Gérard Fromanger s’est révélé en 1968 à l’atelier populaire des Beaux-Arts et au salon de la Jeune Peinture. Il était déjà auteur, en 1965, d’un des tableaux emblématiques de la Figuration narrative Le Prince de Hambourg. Cette œuvre appartenait à la série des Pétrifiés dont La conquête de l’impossible  offre un autre remarquable exemple : les joueurs apparaissent figés dans leur effort intense pour attraper un insaisissable ballon, métaphore possible du drame de la condition humaine. Fromanger a développé depuis une œuvre procédant par séries dont certaines ont suscité des textes importants de Jacques Prévert, Gilles Deleuze, Michel Foucault et Serge July. La peinture de Fromanger n’est pas là pour lancer des messages particuliers, mais pour contredire globalement ce qui, dans l’Histoire, n’est pas acceptable.

 

Figuration narrative

Monory - Le contre ut - 1964

 

Jacques Monory fut graphiste professionnel pendant dix ans avant de se consacrer exclusivement à la peinture à partir de 1962. Monory se définissait comme « peintre narratif d’ordre affectif ». Il n’a pas cessé de se mettre en scène lui-même, habillé comme les héros des films qui avaient marqué son enfance, particulièrement Humphrey Bogart. Passionné de cinéma, on lui doit plusieurs courts-métrages. Obsédé par le thème de la mort, Monory a bâti un ensemble pictural parmi les plus singuliers de son temps. Jean- François Lyotard a vu en lui un « philosophe spontané » : son œuvre est une question précisait-il, cette question est la plus commune : quel est le sens de la vie ? Monory aura posé cette question avec un accent inimitable depuis les années 60. Un tableau de cette époque, Jamais plus de fleurs (1969) est exemplaire. Ces fleurs seraient-elles symboliques ? Pour l’artiste, le symbolique est un acte d’échange qui met fin au réel et, de ce fait, supprime l’opposition entre le réel et l’imaginaire. Ici, on voit comment Monory dénonce a pseudo-objectivité de la nature. Cette objectivité vient en fait de la séparation arbitraire de l’homme par rapport à elle. D’où l’inimitable ambiguïté de tout tableau de Jacques Monory.

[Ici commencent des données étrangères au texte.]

(* ===== verification/Operation.v ===== *)
(** * Operation identifiers of the io_uring runtime
    ([run/slave/src/runtime/io_uring/operation.rs], [connection.rs])

    The 64-bit [user_data] of a submission and of its completion: the kind, the
    generation and the slot of the operation, and the reserved values. *)

From S2P Require Import Prelude RustStd Token.

Local Open Scope N_scope.

Module Uring.

Inductive OperationKind :=
| Accept | Read | Write | ProxyConnect | ProxyWrite | ProxyRead.

Record OperationId := mkOperationId {
  op_slot : N;
  op_generation : N;
  kind : OperationKind;
}.

#[export] Instance OperationKind_eq_dec : EqDecision OperationKind.
Proof. solve_decision. Defined.

#[export] Instance OperationId_eq_dec : EqDecision OperationId.
Proof. solve_decision. Defined.

Definition U64_MAX : N := 2 ^ 64 - 1.

Definition CONTROL_USER_DATA : N := 0.
Definition CANCEL_USER_DATA : N := U64_MAX.
Definition DNS_USER_DATA : N := U64_MAX - 1.
Definition TIMER_USER_DATA : N := U64_MAX - 2.
Definition PROXY_CANCEL_USER_DATA : N := U64_MAX - 3.

(** [self.kind as u64]. *)
Definition kind_code (k : OperationKind) : N :=
  match k with
  | Accept => 1 | Read => 2 | Write => 3
  | ProxyConnect => 4 | ProxyWrite => 5 | ProxyRead => 6
  end.

Definition kind_of_code (code : N) : option OperationKind :=
  match code with
  | 1 => Some Accept
  | 2 => Some Read
  | 3 => Some Write
  | 4 => Some ProxyConnect
  | 5 => Some ProxyWrite
  | 6 => Some ProxyRead
  | _ => None
  end.

Definition encode (o : OperationId) : N :=
  N.lor (N.lor (N.shiftl (kind_code (kind o)) 48) (N.shiftl (op_generation o) 32)) (op_slot o).

(** [as u16] and [as u32] keep the low bits. *)
Definition as_u16 (n : N) : N := N.land n (N.shiftl 1 16 - 1).
Definition as_u32 (n : N) : N := N.land n (N.shiftl 1 32 - 1).

Definition decode (value : N) : option OperationId :=
  match kind_of_code (as_u16 (N.shiftr value 48)) with
  | None => None
  | Some k =>
    let generation := as_u16 (N.shiftr value 32) in
    if generation =? 0 then None
    else Some {| op_slot := as_u32 value; op_generation := generation; kind := k |}
  end.

(** [next_generation] of 16 bits. *)
Definition next_generation (previous : N) : N :=
  let next := wrapping_add 16 previous 1 in
  if next =? 0 then 1 else next.

(** ** Lemmas *)

Definition operation_wf (o : OperationId) : Prop :=
  op_slot o < 2 ^ 32 /\ 0 < op_generation o < 2 ^ 16.

Definition reserved : list N :=
  [CONTROL_USER_DATA; CANCEL_USER_DATA; DNS_USER_DATA; TIMER_USER_DATA; PROXY_CANCEL_USER_DATA].

Lemma kind_of_code_Some c k : kind_of_code c = Some k <-> c = kind_code k.
Proof.
  split; [|intros ->; by destruct k]. unfold kind_of_code.
  destruct c as [|[[p|p|]|[p|p|]|]]; try destruct p; try done; by intros [= <-].
Qed.

Lemma kind_code_range k : 0 < kind_code k < 7.
Proof. by destruct k. Qed.

(** The word as a sum of its fields. *)
Lemma encode_sum o :
  operation_wf o ->
  encode o = kind_code (kind o) * 2 ^ 48 + op_generation o * 2 ^ 32 + op_slot o.
Proof.
  intros [Hs Hg]. unfold encode. rewrite !N.shiftl_mul_pow2.
  replace (kind_code (kind o) * 2 ^ 48) with (kind_code (kind o) * 2 ^ 16 * 2 ^ 32) by lia.
  replace (N.lor (kind_code (kind o) * 2 ^ 16 * 2 ^ 32) (op_generation o * 2 ^ 32))
    with ((kind_code (kind o) * 2 ^ 16 + op_generation o) * 2 ^ 32).
  - rewrite lor_shifted by done. lia.
  - rewrite <- lor_shifted by lia. by rewrite <- !N.shiftl_mul_pow2, N.shiftl_lor.
Qed.

Lemma decode_Some v o :
  v < 2 ^ 64 -> (decode v = Some o <-> operation_wf o /\ v = encode o).
Proof.
  intros Hv. unfold decode, as_u16, as_u32. rewrite !land_ones_mod, !N.shiftr_div_pow2.
  assert (Hd : v = v / 2 ^ 48 * 2 ^ 48 + (v / 2 ^ 32) mod 2 ^ 16 * 2 ^ 32 + v mod 2 ^ 32).
  { pose proof (N.div_mod v (2 ^ 32) ltac:(done)) as E1.
    pose proof (N.div_mod (v / 2 ^ 32) (2 ^ 16) ltac:(done)) as E2.
    rewrite N.Div0.div_div in E2. change (2 ^ 32 * 2 ^ 16) with (2 ^ 48) in E2. lia. }
  assert (Hk : v / 2 ^ 48 < 2 ^ 16) by (apply N.Div0.div_lt_upper_bound; lia).
  pose proof (N.mod_lt (v / 2 ^ 32) (2 ^ 16) ltac:(done)) as Hg.
  pose proof (N.mod_lt v (2 ^ 32) ltac:(done)) as Hs.
  rewrite (N.mod_small (v / 2 ^ 48)) by done.
  revert Hd Hk Hg Hs. generalize (v / 2 ^ 48), ((v / 2 ^ 32) mod 2 ^ 16), (v mod 2 ^ 32).
  intros code g s Hd Hk Hg Hs. split.
  - destruct (kind_of_code code) as [k|] eqn:Ek; [|done]. apply kind_of_code_Some in Ek.
    destruct (N.eqb_spec g 0) as [->|Hne]; [done|]. intros [= <-].
    assert (Hwf : operation_wf {| op_slot := s; op_generation := g; kind := k |})
      by (split; simpl; lia).
    split; [done|]. rewrite encode_sum by done. simpl. by rewrite <- Ek.
  - intros [Hwf E]. rewrite encode_sum in E by done. destruct Hwf as [Hws Hwg].
    pose proof (kind_code_range (kind o)).
    assert (code = kind_code (kind o) /\ g = op_generation o /\ s = op_slot o)
      as (-> & -> & ->) by lia.
    rewrite (proj2 (kind_of_code_Some _ _) eq_refl), (proj2 (N.eqb_neq _ _)) by lia.
    by destruct o.
Qed.

Lemma encode_range o : operation_wf o -> 2 ^ 48 <= encode o < 7 * 2 ^ 48.
Proof.
  intros Hwf. rewrite encode_sum by done. destruct Hwf as [Hs Hg].
  pose proof (kind_code_range (kind o)). lia.
Qed.

Lemma uring_next_generation_wf g : g < 2 ^ 16 -> 0 < next_generation g < 2 ^ 16.
Proof.
  intros Hg. unfold next_generation, wrapping_add.
  destruct (N.eqb_spec ((g + 1) mod 2 ^ 16) 0) as [|Hne]; [done|].
  pose proof (N.mod_lt (g + 1) (2 ^ 16) ltac:(done)).
  generalize dependent ((g + 1) mod 2 ^ 16). lia.
Qed.

Lemma uring_next_generation_ne g : g < 2 ^ 16 -> next_generation g <> g.
Proof.
  intros Hg. unfold next_generation, wrapping_add.
  destruct (N.eq_dec g (2 ^ 16 - 1)) as [->|Hne]; [done|].
  rewrite N.mod_small by lia. rewrite (proj2 (N.eqb_neq _ _)); lia.
Qed.

(** ** Properties *)

(** Operation identifiers and 64-bit words correspond exactly: a word decodes to
    an operation if and only if it is the encoding of that operation and the
    operation has a 32-bit slot and a non-zero 16-bit generation; the values
    reserved for the control, DNS, timer and cancellation completions are no
    operation's. *)
Theorem operation_round_trip v o :
  v < 2 ^ 64 ->
  (decode v = Some o <-> operation_wf o /\ v = encode o) /\
  (operation_wf o -> encode o < 2 ^ 64 /\ encode o ∉ reserved) /\
  (v ∈ reserved -> decode v = None).
Proof.
  intros Hv. split; [by apply decode_Some|].
  assert (Hres : forall o, operation_wf o -> encode o ∉ reserved).
  { intros o' Hwf Hin. pose proof (encode_range o' Hwf).
    unfold reserved, CONTROL_USER_DATA, CANCEL_USER_DATA, DNS_USER_DATA, TIMER_USER_DATA,
      PROXY_CANCEL_USER_DATA, U64_MAX in Hin. set_unfold in Hin. lia. }
  split.
  - intros Hwf. pose proof (encode_range o Hwf). split; [lia|by apply Hres].
  - intros Hin. destruct (decode v) as [o'|] eqn:E; [|done].
    apply decode_Some in E as [Hwf ->]; [|done]. by apply Hres in Hin.
Qed.

Lemma operation_round_trip_witness :
  let o := mkOperationId 7 9 ProxyRead in
  decode (encode o) = Some o /\ decode CANCEL_USER_DATA = None.
Proof.
  split.
  - apply (operation_round_trip (encode (mkOperationId 7 9 ProxyRead)) (mkOperationId 7 9 ProxyRead));
      [done|]. split; [|done]. by split.
  - destruct (operation_round_trip CANCEL_USER_DATA (mkOperationId 7 9 ProxyRead)) as (_ & _ & H);
      [done|]. apply H. vm_compute. right. left.
Defined.

End Uring.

Bernard Rancillac commença à exposer en 1956 et devint un des piliers de la galerie Mathias Fels avec Hervé Télémaque. Il peint sa vision de l’actualité internationale à partir de photographies choisies dans des journaux et magazines ou achetées dans les agences de presse. Ainsi Fin tragique d’un apôtre de l’Apartheid (1966) fait écho à un évènement de l’actualité sud-africaine à partir d’un cliché de presse. Le sujet n’était guère « pop » mais la manière de le traiter montrait le ralliement de l’artiste aux procédés mis en œuvre aussi bien par Andy Warhol que par David Hockney. Cette technique de report photographique lui a permis de rester fidèle au témoignage de son ressenti des évènements de l’actualité.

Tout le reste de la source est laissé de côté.